Selective Inhibition of Magnocellular Vasopressin Neurons by Hypoosmolality: Effect on Histamine- and Stress-Induced Secretion of Adrenocorticotropin and Prolactin

Abstract

We investigated the effect of selective inhibition of magnocellular arginine vasopressin (AVP) and oxytocin neurons on histamine (HA)- and restraint-stress-induced adrenocorticotropin (ACTH) and prolactin (PRL) secretion in conscious male rats. The inhibition of magnocellular neurons was obtained by inducing chronic hypoosmolality via continuous exposure of the rats to the AVP V₂ receptor agonist 1-deamino(8-D-arginine)vasopressin (DDAVP) which was released from osmotic pumps implanted subcutaneously.
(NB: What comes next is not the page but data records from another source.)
(** [All] over three pages returns their sets in the order of the pages,
    with three requests. *)
Example All_three_pages :
  All ∅ nilmap 3
    (mkWorld [ok {[ "Link" := [segment "/p2" "next"] ]} "sets:A";
              ok {[ "Link" := [segment "/p3" "next"] ]} "sets:B";
              ok ∅ "sets:C"] []) =
  Some (Done (Some [set_A; set_B; set_C], None),
        mkWorld [] [start; "/p2"; "/p3"]).
Proof. vm_compute; reflexivity. Qed.

(** A body [null] with status 200 makes [fetchSets] panic. *)
Example fetchSets_null :
  fetchSets start (mkWorld [ok ∅ "null"] []) =
  (Panic "nil pointer dereference", mkWorld [] [start]).
Proof. vm_compute; reflexivity. Qed.

(** * Worked runs for the further properties *)

(** A new accumulator beside the one of [h_one]. *)
Lemma NewSetQuery_fresh_empty_witness :
  1%positive ∈ dom h_one ∧
  ∃ l : positive,
    (NewSetQuery h_one).1 = ref l ∧
    entries (Wheres (ref l) [("name", "Beta")] (NewSetQuery h_one).2).2
            (ref 1) = entries h_one (ref 1).
Proof.
  assert (Hdom : 1%positive ∈ dom h_one).
  { apply elem_of_dom. eexists. apply lookup_singleton_eq. }
  split; [exact Hdom|].
  destruct (NewSetQuery_fresh_empty h_one) as (l & Hl & _ & _ & _ & Hold).
  exists l. split; [exact Hl|]. apply Hold. exact Hdom.
Defined.

(** Two columns set in either order. *)
Lemma Where_overwrites_and_commutes_witness :
  "name" ≠ "block" ∧
  Wheres (ref 1) [("name", "Beta"); ("block", "Khans")] h_one
    = Wheres (ref 1) [("block", "Khans"); ("name", "Beta")] h_one.
Proof.
  split; [discriminate|].
  apply (proj2 (Where_overwrites_and_commutes h_one 1)). discriminate.
Defined.

(** The request of [PageS] for the accumulator of [h_one]. *)
Lemma PageS_url_params_witness :
  ∃ vals : Header,
    PageS_url h_one (ref 1) 2 50
      = queryURL +:+ "sets?" +:+ url_Values_Encode vals ∧
    vals !! "name" = (λ v, [v]) <$> entries h_one (ref 1) !! "name".
Proof.
  destruct (PageS_url_params (rt := runtime) h_one (ref 1) 2 50)
    as (vals & Hurl & _ & _ & Hother).
  exists vals. split; [exact Hurl|]. apply Hother; discriminate.
Defined.

(** Errors that come with nil results. *)
Lemma error_without_result_witness :
  ((None : slice (ptr Set_)) = None ∧ (∅ : Header) = ∅) ∧
  ((None : slice (ptr Set_)) = None ∧ 0 = 0) ∧
  (None : ptr Set_) = None ∧ (None : ptr string) = None.
Proof.
  destruct (error_without_result (rt := runtime)) as (Hf & Hp & Hs & Hc).
  split; [|split; [|split]].
  - apply (Hf start (mkWorld [inl resp_500] []) (mkWorld [] [start]) None ∅
              (errorString "500 Internal Server Error")).
    vm_compute; reflexivity.
  - apply (Hp ∅ nilmap 1 10 (w_total "not-a-number")
              (mkWorld [] [PageS_url ∅ nilmap 1 10]) None 0
              (libraryError "strconv" "invalid syntax")).
    vm_compute; reflexivity.
  - apply (Hs "KTK" (mkWorld [inl resp_404] [])
              (mkWorld [] [queryURL +:+ "sets/KTK"]) None
              (ServerError_error (mkServerError "404" "Not Found"))).
    vm_compute; reflexivity.
  - apply (Hc "386616" (mkWorld [ok ∅ "cards:"] [])
              (mkWorld [] [queryURL +:+ "cards/386616"]) None
              (errorString "Card with ID 386616 not found")).
    vm_compute; reflexivity.
Defined.

(** A network that refuses the connection. *)
Lemma transport_error_surfaces_witness :
  fetchSets start (mkWorld [] []) =
    (Done (None, ∅, Some (libraryError "net/http" "connection refused")),
     mkWorld [] [start]) ∧
  PageS ∅ nilmap 1 10 (mkWorld [] []) =
    (Done (None, 0, Some (libraryError "net/http" "connection refused")),
     mkWorld [] [PageS_url ∅ nilmap 1 10]) ∧
  SetCode_Fetch "KTK" (mkWorld [] []) =
    (Done (None, Some (libraryError "net/http" "connection refused")),
     mkWorld [] [queryURL +:+ "sets/KTK"]) ∧
  Fetch "386616" (mkWorld [] []) =
    (Done (None, Some (libraryError "net/http" "connection refused")),
     mkWorld [] [queryURL +:+ "cards/386616"]).
Proof.
  destruct (transport_error_surfaces (rt := runtime)
              (libraryError "net/http" "connection refused"))
    as (Hf & Hp & Hs & Hc).
  split; [|split; [|split]].
  - apply (Hf start (mkWorld [] []) (mkWorld [] [start])).
    vm_compute; reflexivity.
  - apply (Hp ∅ nilmap 1 10 (mkWorld [] [])). vm_compute; reflexivity.
  - apply (Hs "KTK" (mkWorld [] [])). vm_compute; reflexivity.
  - apply (Hc "386616" (mkWorld [] [])). vm_compute; reflexivity.
Defined.

(** A body [null]. *)
Lemma null_envelope_panics_witness :
  fetchSets start (mkWorld [ok ∅ "null"] []) =
    (Panic "nil pointer dereference", mkWorld [] [start]) ∧
  All_loop 1 start None (mkWorld [ok ∅ "null"] []) =
    Some (Panic "nil pointer dereference", mkWorld [] [start]).
Proof.
  destruct (null_envelope_panics (rt := runtime) start
              (mkWorld [ok ∅ "null"] []) (mkWorld [] [start])
              (mkResponse "200 OK" 200 ∅ "null"))
    as (Hf & _ & _ & HAll).
  - vm_compute; reflexivity.
  - vm_compute; reflexivity.
  - vm_compute; reflexivity.
  - split; [exact Hf|]. apply HAll. discriminate.
Defined.

(** Header keys with an empty list of values. *)
Lemma header_key_without_values_witness :
  PageS ∅ nilmap 1 10
      (mkWorld [ok {[ "Total-Count" := [] ]} "sets:A,B"] []) =
    (Done (Some [set_A; set_B], len (Some [set_A; set_B]), None),
     mkWorld [] [PageS_url ∅ nilmap 1 10]) ∧
  All_loop 1 start None (mkWorld [ok {[ "Link" := [] ]} "sets:A,B"] []) =
    Some (Panic "index out of range", mkWorld [] [start]).
Proof.
  split.
  - refine (proj1 (header_key_without_values (rt := runtime)
                     (PageS_url ∅ nilmap 1 10)
                     (mkWorld [ok {[ "Total-Count" := [] ]} "sets:A,B"] [])
                     (mkWorld [] [PageS_url ∅ nilmap 1 10])
                     (Some [set_A; set_B]) {[ "Total-Count" := [] ]} _)
                  ∅ nilmap 1 10 _ _);
      vm_compute; reflexivity.
  - refine (proj2 (header_key_without_values (rt := runtime) start
                     (mkWorld [ok {[ "Link" := [] ]} "sets:A,B"] [])
                     (mkWorld [] [start])
                     (Some [set_A; set_B]) {[ "Link" := [] ]} _)
                  0%nat None _ _);
      [vm_compute; reflexivity | discriminate | vm_compute; reflexivity].
Defined.

(** Lookups of a set: a page of one set, an envelope with both fields. *)
Lemma SetCode_Fetch_result_witness :
  SetCode_Fetch "A" (mkWorld [ok ∅ "sets:A"] []) =
    (Done (set_A, None), mkWorld [] [queryURL +:+ "sets/A"]) ∧
  SetCode_Fetch "C" (mkWorld [ok ∅ "both:C/A,B"] []) =
    (Done (set_C, None), mkWorld [] [queryURL +:+ "sets/C"]).
Proof.
  split.
  - refine (proj1 (SetCode_Fetch_result (rt := runtime) "A"
                     (mkWorld [ok ∅ "sets:A"] [])
                     (mkWorld [] [queryURL +:+ "sets/A"])) set_A ∅ _).
    vm_compute; reflexivity.
  - refine (proj1 (proj2 (SetCode_Fetch_result (rt := runtime) "C"
                            (mkWorld [ok ∅ "both:C/A,B"] [])
                            (mkWorld [] [queryURL +:+ "sets/C"])))
                  (mkResponse "200 OK" 200 ∅ "both:C/A,B")
                  (mkSetResponse (Some [set_A; set_B]) set_C)
                  (set_of_code "C") _ _ _ _);
      vm_compute; reflexivity.
Defined.


(** The three pages of [w_three]. *)
Lemma All_pages_w_three :
  All_pages (All_url ∅ nilmap) w_three
    [Some [set_A]; Some [set_B]; Some [set_C]] EmptyString
    (mkWorld [] [start; "/p2"; "/p3"]).
Proof.
  apply (pages_more (rt := runtime) _ _ (Some [set_A])
           {[ "Link" := [segment "/p2" "next"] ]}
           (mkWorld [ok {[ "Link" := [segment "/p3" "next"] ]} "sets:B";
                     ok ∅ "sets:C"] [start]) "/p2");
    [discriminate | vm_compute; reflexivity | vm_compute; reflexivity |].
  apply (pages_more (rt := runtime) _ _ (Some [set_B])
           {[ "Link" := [segment "/p3" "next"] ]}
           (mkWorld [ok ∅ "sets:C"] [start; "/p2"]) "/p3");
    [discriminate | vm_compute; reflexivity | vm_compute; reflexivity |].
  apply (pages_more (rt := runtime) _ _ (Some [set_C]) ∅
           (mkWorld [] [start; "/p2"; "/p3"]) EmptyString);
    [discriminate | vm_compute; reflexivity | vm_compute; reflexivity |].
  apply pages_none.
Defined.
In DDAVP-treated rats, plasma osmolality and sodium concentration were 273 mosm/l and 130 mmol/l, respectively. In control rats, the corresponding values were 291 mosm/l and 139 mmol/l. HA (270 nmol) administered intracerebroventricularly or 5 min of restraint stress stimulated ACTH and PRL secretion 4- to 11-fold in normoosmolar rats. In hypoosmolar rats, the HA-induced ACTH response was inhibited more than 40% whereas the restraint-stress-induced ACTH response was unaffected. Conversely, the PRL response to HA in hypoosmolar rats was unaffected whereas the PRL response to restraint stress was inhibited by 40%. In summary, chronic hypoosmolality inhibits HA-induced ACTH and restraint-stress-induced PRL secretion indicating involvement of magnocellular AVP in these responses.